Image source: The Motley Fool.

A business Buffett understands

Buffett has stated on multiple occasions, in various ways, that he will only invest in a business that he thoroughly understands. In his 1996 letter to Berkshire Hathaway shareholders, he wrote: "You don't have to be an expert on every company, or even many. You only have to be able to evaluate companies
within your circle of competence."

Probably no business is within Buffett's circle of competence more than insurance. Berkshire generates a significant portion of its revenue from its property and casualty business. But the core principles of running an insurance business are the same regardless of what type of insurance it is. The key to success is to effectively evaluate risk and charge premiums that cover that risk while making a profit.

UnitedHealth Group (NYSE: UNH) is the largest health insurer in the United States. I don't doubt that Buffett knows its business quite well. After all, he bought a stake in UnitedHealth for Berkshire's portfolio in 2006 and owned the stock for three years.

Financials Buffett would find appealing

UnitedHealth Group's share price has plunged more than 50% this year. The company delivered lower-than-expected results in the first quarter. It initially cut full-year guidance and then withdrew the guidance altogether. However, I suspect that Buffett would still find UnitedHealth's financials appealing.

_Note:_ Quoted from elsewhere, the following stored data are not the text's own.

Lemma exit_mark_spec code :
    wp (task_exit_mark code) (λ r s', r = cur /\ exists ts', s' = set_kif false (set_ts ts' s) /\
      forall x, ts' !! x = dying cur code al x <$> ts s !! x) s.
  Proof.
    destruct HO as [_ [Na Ca] _ [Lt Lz] _ _ _]. unfold task_exit_mark, CliHelper, this_current, this_cpu.
    apply wp_bind, wp_modify, wp_bind, wp_bind, wp_gets. simpl. rewrite Ei. eapply wp_cpu_get; [exact Ec|].
    fold cur. apply wp_bind. eapply wp_kset; [exact EC|]. apply wp_bind. unfold spin_lock.
    apply wp_bind, wp_gets. simpl. rewrite Lt. apply wp_modify, wp_bind, wp_gets. simpl. apply wp_bind.
    set (T1 := set_exit_code code C). set (s1 := set_tasks_lock true _). eapply wp_mono.
    { apply (detach_spec s1 al cur Na). subst s1. simpl. eapply chain_frame; [|exact Ca].
      intros x X _ EX. destruct (decide (x = cur)) as [->|]; [rewrite lookup_insert_eq; exists T1; split; [reflexivity|] | rewrite lookup_insert_ne by auto; eauto].
      fold cur in EC. rewrite EC in EX. now injection EX as <-. }
    intros [] s2 (ts2 & -> & Ht). subst s1. simpl in *. apply wp_bind. unfold spin_unlock. apply wp_modify. simpl.
    assert (E2 : ts2 !! cur = Some T1).
    { rewrite Ht, lookup_insert_eq. simpl. f_equal. destruct (decide (cur ∈ al)); [|reflexivity].
      unfold detach_of. simpl. fold cur in Hself. now rewrite (proj2 (Z.eqb_neq _ _) Hself). }
    apply wp_bind. eapply wp_kset; [exact E2|]. apply wp_ret. split; [reflexivity|]. simpl.
    exists (<[cur := set_state TASK_STATE_ZOMBIE T1]> ts2). split; [destruct s; simpl in *; now subst|].
    intros x. unfold dying. destruct (decide (x = cur)) as [->|Hx].
    - fold cur in EC. rewrite lookup_insert_eq, EC. simpl. f_equal. rewrite Ht, lookup_insert_eq in E2. simpl in E2.
      apply (inj Some) in E2. unfold T1 in *. destruct (decide (cur ∈ al)); [|reflexivity]. now rewrite E2.
    - rewrite !lookup_insert_ne, Ht, lookup_insert_ne by auto. destruct (decide (x ∈ al)); [reflexivity|].
      destruct (ts s !! x); reflexivity.
  Qed.

Lemma dying_inv code (ts' : tasks) x X' : (forall x, ts' !! x = dying cur code al x <$> ts s !! x) ->
    ts' !! x = Some X' -> exists X, ts s !! x = Some X /\ X' = dying cur code al x X.
  Proof. intros Ht. rewrite Ht. destruct (ts s !! x) as [X|]; [|easy]. intros [= <-]. eauto. Qed.

Lemma exit_mark_ok code (ts' : tasks) : (forall x, ts' !! x = dying cur code al x <$> ts s !! x) ->
    wait_ok (set_kif false (set_ts ts' s)) qs al zl W.
  Proof.
    intros Ht. destruct HO as [HS [Na Ca] [Nz Cz] HL Hpar Hpk Hlost].
    pose proof (dying_fields cur code al) as Hd.
    split; simpl.
    - destruct HS as [R L CC]. split; simpl; [|exact L|].
      + eapply rqs_view; [|exact R]. intros x T Hx ET. rewrite Ht, ET. eexists. split; [reflexivity|].
        destruct (Hd x T) as (En & Ep & Eh & _ & _ & _ & _ & Es & _). unfold sched_view. rewrite En, Ep, Eh, Es; [reflexivity|].
        intros ->. destruct (rqs_ready _ _ _ _ R Hx) as (T' & ET' & HsT). fold cur in EC. congruence.
      + intros j d Ed Hd0. destruct (CC _ _ Ed Hd0) as (T & ET & Hh & Hr). rewrite Ht, ET. eexists. split; [reflexivity|].
        destruct (Hd (current d) T) as (En & Ep & Eh & _ & _ & _ & _ & Es & _). rewrite En, Ep, Eh. split; [exact Hh|].
        destruct (decide (current d = cur)) as [E|E]; [|rewrite Es by exact E; exact Hr].
        unfold dying. rewrite !decide_True by exact E. easy.
    - split; [exact Na|]. eapply chain_frame; [|exact Ca]. intros x T _ ET. rewrite Ht, ET. eexists. split; [reflexivity|].
      apply Hd.
    - split; [exact Nz|]. eapply chain_frame; [|exact Cz]. intros x T _ ET. simpl. rewrite Ht, ET. eexists.
      split; [reflexivity|]. apply Hd.
    - exact HL.
    - intros x X' EX'. destruct (dying_inv _ _ _ _ Ht EX') as (X & EX & ->).
      destruct (Hd x X) as (_ & _ & _ & _ & _ & _ & _ & _ & [E|E]); [rewrite E|now left].
      destruct (Hpar _ _ EX) as [?|[P EP]]; [now left|]. right. rewrite Ht, EP. eauto.
    - intros p P' Hp EP' HsP. destruct (dying_inv _ _ _ _ Ht EP') as (P & EP & ->).
      destruct (Hd p P) as (En & Ep & Eh & _ & _ & _ & _ & Es & _). rewrite En, Ep, Eh.
      destruct (decide (p = cur)) as [->|Hne]; [|apply (Hpk p P); auto; now rewrite <- Es by exact Hne].
      unfold dying in HsP. rewrite !decide_True in HsP by reflexivity. easy.
    - intros p P' z Hp EP' HsP Hz. destruct (dying_inv _ _ _ _ Ht EP') as (P & EP & ->).
      destruct (decide (p = cur)) as [->|Hne].
      { unfold dying in HsP. rewrite !decide_True in HsP by reflexivity. easy. }
      destruct (Hd p P) as (_ & _ & _ & _ & _ & _ & Ew & Es & _). rewrite Es in HsP by exact Hne. rewrite Ew.
      specialize (Hlost p P z Hp EP HsP Hz). unfold matches, wants in *. rewrite Ht. simpl.
      destruct (ts s !! z) as [Z0|]; [|reflexivity]. simpl.
      destruct (Hd z Z0) as (_ & _ & _ & _ & _ & Epid & _ & _ & Epar). rewrite Epid.
      destruct Epar as [->| ->]; [exact Hlost|]. destruct (Hpk p P Hp EP HsP) as [Hp0 _].
      now rewrite (proj2 (Z.eqb_neq 0 p)) by auto.
  Qed.
End Exit.

(** What the handshake looks at in a task that stays parked. *)
Definition wait_view (T T' : task_t) : Prop :=
  pid T' = pid T /\ parent T' = parent T /\ wait_target T' = wait_target T /\ all_next T' = all_next T /\
  (state T' = TASK_STATE_BLOCKED -> sched_view T' = sched_view T).

(** Tasks that keep their views keep the handshake's state; the zombie list may
    change if no parked parent is waiting for what is new in it. *)
Lemma wait_ok_change s s' qs qs' al zl zl' W :
  wait_ok s qs al zl W -> sched_inv s' qs' -> zlist s' zl' -> length qs' = length qs ->
  tasks_lock s' = false /\ zombie_list_lock s' = false -> tasks_head s' = tasks_head s ->
  (forall x T, ts s !! x = Some T -> exists T', ts s' !! x = Some T' /\ wait_view T T') ->
  (forall x T', ts s' !! x = Some T' -> is_Some (ts s !! x)) ->
  (forall p P z, W p -> ts s' !! p = Some P -> state P = TASK_STATE_BLOCKED -> z ∈ zl' -> z ∉ zl ->
     matches p (wait_target P) (ts s') z = false) ->
  wait_ok s' qs' al zl' W.
Proof.
  intros [_ [Na Ca] _ _ Hpar Hpk Hlost] HS HZ Hlen HL Hth Hv Hdom Hnew.
  assert (Hback : forall x X', ts s' !! x = Some X' -> exists X, ts s !! x = Some X /\ wait_view X X').
  { intros x X' E. destruct (Hdom _ _ E) as [X EX]. exists X. split; [exact EX|].
    destruct (Hv _ _ EX) as (X2 & E2 & V). congruence. }
  split; auto.
  - split; [exact Na|]. rewrite Hth. eapply chain_frame; [|exact Ca]. intros x T _ ET.
    destruct (Hv _ _ ET) as (T' & ET' & V). exists T'. split; [exact ET' | apply V].
  - intros x X' E. destruct (Hback _ _ E) as (X & EX & V). destruct V as (_ & -> & _).
    destruct (Hpar _ _ EX) as [?|[P EP]]; [now left|]. right. destruct (Hv _ _ EP) as (P' & EP' & _). eauto.
  - intros p P' Hp EP' HsP. destruct (Hback _ _ EP') as (P & EP & V). destruct V as (_ & _ & _ & _ & V).
    specialize (V HsP). injection V as En Ep Es Eh.
    destruct (Hpk p P Hp EP) as (H0 & Hn & Hpv & j & l & Ej & El); [congruence|].
    split_and!; auto; [congruence | congruence|]. destruct (lookup_lt_is_Some_2 qs' j) as [l' El'].
    { apply lookup_lt_Some in El. lia. }
    exists j, l'. split; [congruence | exact El'].
  - intros p P' z Hp EP' HsP Hz. destruct (decide (z ∈ zl)) as [Hin|Hout]; [|now apply Hnew].
    destruct (Hback _ _ EP') as (P & EP & V). destruct V as (_ & _ & Ew & _ & V). specialize (V HsP).
    injection V as _ _ Es _. specialize (Hlost p P z Hp EP ltac:(congruence) Hin). rewrite Ew.
    unfold matches, wants in *. destruct (ts s' !! z) as [Z'|] eqn:EZ'; [|reflexivity].
    destruct (Hback _ _ EZ') as (Z0 & EZ & VZ). rewrite EZ in Hlost. destruct VZ as (-> & -> & _). exact Hlost.
Qed.

Lemma wait_view_znext T T1 T' : no_znext T1 = no_znext T -> wait_view T1 T' -> wait_view T T'.
Proof.
  intros U. unfold wait_view, sched_view. pose proof (f_equal pid U) as E1. pose proof (f_equal parent U) as E2.
  pose proof (f_equal wait_target U) as E3. pose proof (f_equal all_next U) as E4.
  pose proof (f_equal sched_view U) as E5. unfold sched_view in E5. simpl in *. now rewrite E1, E2, E3, E4, E5.
Qed.

(** Waking [p]: it is READY, the tasks already queued are relinked, and the
    others stay as they are. *)
Lemma woken_view ts1 p P L ts2 :
  ts1 !! p = Some P -> relinks L (<[p := set_state TASK_STATE_READY P]> ts1) ts2 ->
  (forall x T, ts1 !! x = Some T -> state T = TASK_STATE_BLOCKED -> x <> p -> x ∉ L) ->
  forall x T, ts1 !! x = Some T -> exists T', ts2 !! x = Some T' /\ wait_view T T' /\
    zombie_next T' = zombie_next T /\ (x = p -> state T' = TASK_STATE_READY).
Proof.
  intros EP RL HL x T ET.
  assert (exists T2, (<[p := set_state TASK_STATE_READY P]> ts1) !! x = Some T2 /\
            pid T2 = pid T /\ parent T2 = parent T /\ wait_target T2 = wait_target T /\ all_next T2 = all_next T /\
            zombie_next T2 = zombie_next T /\ (x = p /\ state T2 = TASK_STATE_READY \/ x <> p /\ T2 = T))
    as (T2 & ET2 & E1 & E2 & E3 & E4 & E5 & E6).
  { destruct (decide (x = p)) as [->|Hx].
    - exists (set_state TASK_STATE_READY P). rewrite lookup_insert_eq. rewrite EP in ET. injection ET as <-.
      split_and!; auto.
    - exists T. rewrite lookup_insert_ne by auto. split_and!; auto. }
  destruct (relinks_lookup _ _ _ _ _ RL ET2) as (T3 & ET3 & U3).
  assert (Es : state T3 = state T2) by (now apply (unlinked_get state)).
  exists T3. split; [exact ET3|]. unfold wait_view.
  rewrite (unlinked_get pid T2 T3), (unlinked_get parent T2 T3), (unlinked_get wait_target T2 T3),
    (unlinked_get all_next T2 T3), (unlinked_get zombie_next T2 T3) by easy.
  split_and!; auto; [|intros Hx; destruct E6 as [[_ E6]|[E6 _]]; congruence].
  intros Hb. destruct E6 as [[_ E6]|[Hx ->]]; [congruence|]. destruct RL as [O _].
  rewrite O in ET3; [congruence|]. apply (HL x T); auto. congruence.
Qed.

Definition parent_alive (tsx : tasks) (p : Z) : bool :=
  negb (p =? 0) && match tsx !! p with Some P => negb (state_eqb (state P) TASK_STATE_ZOMBIE) | None => false end.

Lemma zlist_add s zl cur C : zlist s zl -> cur ∉ zl -> cur <> 0 -> ts s !! cur = Some C ->
  zlist (set_zombie_list_head cur (set_ts (<[cur := set_zombie_next (zombie_list_head s) C]> (ts s)) s)) (cur :: zl).
Proof.
  intros [N C0] Hni H0 EC. split; [now apply list.NoDup_cons|]. simpl. split_and!; auto.
  exists (set_zombie_next (zombie_list_head s) C). rewrite lookup_insert_eq. split; [reflexivity|].
  eapply chain_frame; [|exact C0]. intros x X Hx EX. exists X. rewrite lookup_insert_ne; [auto|]. set_solver.
Qed.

Buffett has talked about the importance of return on equity (ROE) in the past. He has hinted that 20% is his preferred ROE threshold. UnitedHealth Group's ROE over the past 12 months was 22.7%.

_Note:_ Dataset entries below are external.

(** Hand-off: an unlock by the holder always completes, the next owner is
    the task that has waited longest and it becomes runnable (or the mutex
    becomes free if nobody waits), the other waiters keep their order, and a
    task that calls [mutex_lock] always either gets a free mutex at once or is
    appended to the waiters. *)
Theorem mutex_hands_off_fifo s pl qs wl t :
  mutex_inv s pl qs wl ->
  (pl t = Holding -> exists s' qs', mutex_unlock s = Some (tt, s') /\
     mutex_inv s' (upd pl t Outside) qs' (tail wl) /\ owner (mm s') = hd 0 wl /\
     (wl <> [] -> on_rq qs' (hd 0 wl))) /\
  (pl t = Outside -> runs_now (mk s) t -> exists r s', mutex_lock s = Some (r, s') /\
     match r with
     | Acquired => owner (mm s) = 0 /\ mutex_inv s' (upd pl t Holding) qs wl
     | Parked _ => owner (mm s) <> 0 /\ mutex_inv s' (upd pl t Waiting) qs (wl ++ [t])
     end).
Proof.
  intros HM. split.
  - intros Ht. destruct (proj1 (wp_run _ _ _) (mutex_unlock_spec _ _ _ _ _ HM Ht)) as ([] & s' & E & qs' & H1 & H2 & H3 & _).
    exists s', qs'. auto.
  - intros Ht Hr. apply wp_run. now apply mutex_lock_spec.
Qed.

Lemma mutex_hands_off_fifo_witness :
  exists r s', mutex_lock demo_mst = Some (r, s') /\ match r with Acquired => True | Parked _ => False end.
Proof.
  assert (HM : mutex_inv demo_mst (λ _, Outside) [[2; 3]] []).
  { pose proof (mutex_init_inv demo_kernel (Mutex false false 0 (0, 0)) [[2; 3]] demo_inv) as H. exact H. }
  destruct (proj2 (mutex_hands_off_fifo demo_mst (λ _, Outside) [[2; 3]] [] 1 HM) eq_refl demo_runs)
    as (r & s' & E & Hr).
  exists r, s'. split; [exact E|]. destruct r; [exact I | now destruct Hr].
Defined.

Despite its disappointing Q1 results, UnitedHealth Group's revenue still grew $9.8 billion year over year to $109.6 billion. The company also generated a profit of nearly $6.3 billion. It had nearly $34.3 billion in cash and cash equivalents with a manageable debt load. I think Buffett would focus on UnitedHealth's hard numbers more than he would Wall Street's expectations.

A price Buffett almost certainly likes

Why hasn't Buffett put more of Berkshire's massive cash stockpile to work? He can't find many stocks with attractive valuations. But UnitedHealth Group has a price Buffett almost certainly likes.

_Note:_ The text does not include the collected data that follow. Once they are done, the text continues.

(** Filling appends the bytes that fit. *)
Lemma ring_fill_spec r T l src : ring_at r T l ->
  wp (ring_fill src) (λ n r', n = Z.min (Z.of_nat (length src)) (rsize r - Z.of_nat (length l)) /\
    rsize r' = rsize r /\ ring_at r' T (l ++ take (Z.to_nat n) src)) r.
Proof.
  intros HR. unfold ring_fill. apply wp_bind, wp_get. pose proof (ra_cap _ _ _ HR) as Hc0.
  destruct (ra_size _ _ _ HR) as (Hs0 & _).
  eapply (wp_loop (λ m n r1, exists k, n = Z.of_nat k /\ (k <= length src)%nat /\ rsize r1 = rsize r /\
    Z.of_nat (length l) + n <= rsize r /\
    m = Z.to_nat (rsize r - Z.of_nat (length l) - n) /\ ring_at r1 T (l ++ take k src))
    (Z.to_nat (rsize r - Z.of_nat (length l)))).
  - exists 0%nat. rewrite take_0, app_nil_r. split_and!; auto; lia.
  - unfold ring_fuel. lia.
  - intros m n r1 (k & -> & Hk & Es & Hle & -> & HR1). unfold fill_step. apply wp_bind, wp_get.
    assert (Elen : length (l ++ take k src) = (length l + k)%nat) by (rewrite length_app, length_take; lia).
    assert (Esp : space_of r1 = rsize r - Z.of_nat (length l) - Z.of_nat k).
    { unfold space_of. rewrite (ring_count_eq _ _ _ HR1), Elen, Es. rewrite wrap64_small; lia. }
    rewrite Esp. destruct (Z.ltb_spec 0 (rsize r - Z.of_nat (length l) - Z.of_nat k)) as [H0|H0],
      (Z.ltb_spec (Z.of_nat k) (Z.of_nat (length src))) as [H1|H1]; simpl.
    1: { destruct (lookup_lt_is_Some_2 src k) as [b Eb]; [lia|].
      apply wp_bind. unfold arr_get. destruct (Z.ltb_spec (Z.of_nat k) 0); [lia|]. rewrite Nat2Z.id, Eb. apply wp_ret, wp_bind.
      eapply wp_mono; [apply (ring_append r1 T (l ++ take k src)); auto; lia|]. intros [] r2 (HR2 & Es2 & Eh2).
      apply wp_bind, wp_modify, wp_ret. eexists. split; [|exists (S k); split_and!; [lia | lia | simpl; congruence | lia | reflexivity|]]; [lia|].
      rewrite (take_S_r _ _ _ Eb), app_assoc. exact HR2. }
    all: apply wp_ret; split_and!; [lia | auto | rewrite Nat2Z.id; exact HR1].
Qed.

The healthcare stock trades at roughly 12 times trailing 12-month earnings. UnitedHealth Group's earnings multiple was significantly higher when Buffett first initiated a position in early 2006.

UNH PE Ratio Chart

UNH PE Ratio data by YCharts

Of course, Buffett focuses on future earnings potential. Could he be worried that UnitedHealth Group's profits will continue to all? I don't think so.

The company's primary issue is that costs for some of its Medicare Advantage plans were higher than expected. Buffett knows that insurers can easily address these kinds of problems in the next year by increasing premiums. He would likely believe UnitedHealth Group's prediction that the company will return to growth in 2026.

Is Buffett buying UnitedHealth Group stock?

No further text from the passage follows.